YOUR ASSIGNMENT >> Would you please output only the lines from the one containing "(node_defined bl) rho." through the end of the entries below, exactly as written?

++++++

(* ===== verification/BlastTheorems.v ===== *)
(** * The theorems of the bit-blaster

    Bit-blasting a typed formula graph gives clauses whose models are the
    interpretations of the graph, on any lawful sink of clauses; on the SAT
    solver, [Blasted::solve] decides the formula and
    [Blasted::solve_defined_equivalence] decides whether one node implements
    another. *)
From S2P Require Import Prelude Words ApInt ApIntSpec LimbArith ApIntOps ApIntArith Lang LangSpec SatSolver SatLits.
From S2P Require Import SatProp SatAnalyze SatSearch SatSolve SatTheorems Dag Bits Gates Bitblast BlastSem GateSpec CircuitSpec.
From S2P Require Import CircuitWord BlastSpec BlastNode BlastGraph.
#[local] Open Scope nat_scope.

(** ** Definitions of the statements *)

(** The numbers and the definedness bits a valuation gives the nodes. *)
Definition node_values {S} (bl : Blasted S) (rho : valuation) : nat -> Z := rvals (node_bits bl) rho.
Definition node_defs {S} (bl : Blasted S) (rho : valuation) : nat -> bool := rdefs (node_defined bl) rho.

Definition formulab {V F} (graph : Dag SymKind.t (SymPayload V F) unit) (widths : list (option nat)) (floats : list bool) : bool :=
  match shapes graph widths floats (len graph) with
  | Some sh => match list.last (sh_ws sh) with Some w => 0 <? w | None => false end
  | None => false
  end.

Lemma formulab_formula {V F} (graph : Dag SymKind.t (SymPayload V F) unit) widths floats :
  formulab graph widths floats = true -> formula graph widths floats.
Proof.
  unfold formulab. destruct (shapes _ _ _ _) as [sh|] eqn:E; [|done]. destruct (list.last (sh_ws sh)) as [w|] eqn:El; [|done].
  intros Hw%Nat.ltb_lt. apply last_Some in El as [ws El]. by exists sh, ws, w.
Qed.

(** The second node implements the first: it is defined where the first is,
    with the same value. *)
Definition implemented (lhs rhs : nat) (vals : nat -> Z) (defs : nat -> bool) : Prop :=
  defs lhs = true -> defs rhs = true /\ vals lhs = vals rhs.

Definition counterexample (lhs rhs : nat) (vals : nat -> Z) (defs : nat -> bool) : Prop :=
  defs lhs = true /\ (defs rhs = true -> vals lhs <> vals rhs).

(** ** Lemmas *)
Lemma new_stands : stands empty_ctx SatSolver.new.
Proof. split; [exact solver_ok_new|]. by repeat split. Qed.

Section blasting.
Context {V F : Type} (graph : Dag SymKind.t (SymPayload V F) unit) (widths : list (option nat)) (floats : list bool).

Lemma root_true_iff {S} `{CnfLaws S} (bl : Blasted S) sh b G rho : blast_result graph widths floats bl sh b G -> cholds G rho ->
  lit_true rho (root_bit bl) = true <-> root_true graph (node_values bl rho).
Proof.
  intros R Hr. destruct (br_root _ _ _ _ _ _ _ R) as (r & Er & _ & _ & E). rewrite (E rho Hr). unfold node_values.
  rewrite (br_bits _ _ _ _ _ _ _ R). split; [by exists r|]. intros (r' & Er' & Hodd). congruence.
Qed.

++++++

EXERCISE OUTPUT >>
Definition node_defs {S} (bl : Blasted S) (rho : valuation) : nat -> bool := rdefs (node_defined bl) rho.

Definition formulab {V F} (graph : Dag SymKind.t (SymPayload V F) unit) (widths : list (option nat)) (floats : list bool) : bool :=
  match shapes graph widths floats (len graph) with
  | Some sh => match list.last (sh_ws sh) with Some w => 0 <? w | None => false end
  | None => false
  end.

Lemma formulab_formula {V F} (graph : Dag SymKind.t (SymPayload V F) unit) widths floats :
  formulab graph widths floats = true -> formula graph widths floats.
Proof.
  unfold formulab. destruct (shapes _ _ _ _) as [sh|] eqn:E; [|done]. destruct (list.last (sh_ws sh)) as [w|] eqn:El; [|done].
  intros Hw%Nat.ltb_lt. apply last_Some in El as [ws El]. by exists sh, ws, w.
Qed.

(** The second node implements the first: it is defined where the first is,
    with the same value. *)
Definition implemented (lhs rhs : nat) (vals : nat -> Z) (defs : nat -> bool) : Prop :=
  defs lhs = true -> defs rhs = true /\ vals lhs = vals rhs.

Definition counterexample (lhs rhs : nat) (vals : nat -> Z) (defs : nat -> bool) : Prop :=
  defs lhs = true /\ (defs rhs = true -> vals lhs <> vals rhs).

(** ** Lemmas *)
Lemma new_stands : stands empty_ctx SatSolver.new.
Proof. split; [exact solver_ok_new|]. by repeat split. Qed.

Section blasting.
Context {V F : Type} (graph : Dag SymKind.t (SymPayload V F) unit) (widths : list (option nat)) (floats : list bool).

Lemma root_true_iff {S} `{CnfLaws S} (bl : Blasted S) sh b G rho : blast_result graph widths floats bl sh b G -> cholds G rho ->
  lit_true rho (root_bit bl) = true <-> root_true graph (node_values bl rho).
Proof.
  intros R Hr. destruct (br_root _ _ _ _ _ _ _ R) as (r & Er & _ & _ & E). rewrite (E rho Hr). unfold node_values.
  rewrite (br_bits _ _ _ _ _ _ _ R). split; [by exists r|]. intros (r' & Er' & Hodd). congruence.
Qed.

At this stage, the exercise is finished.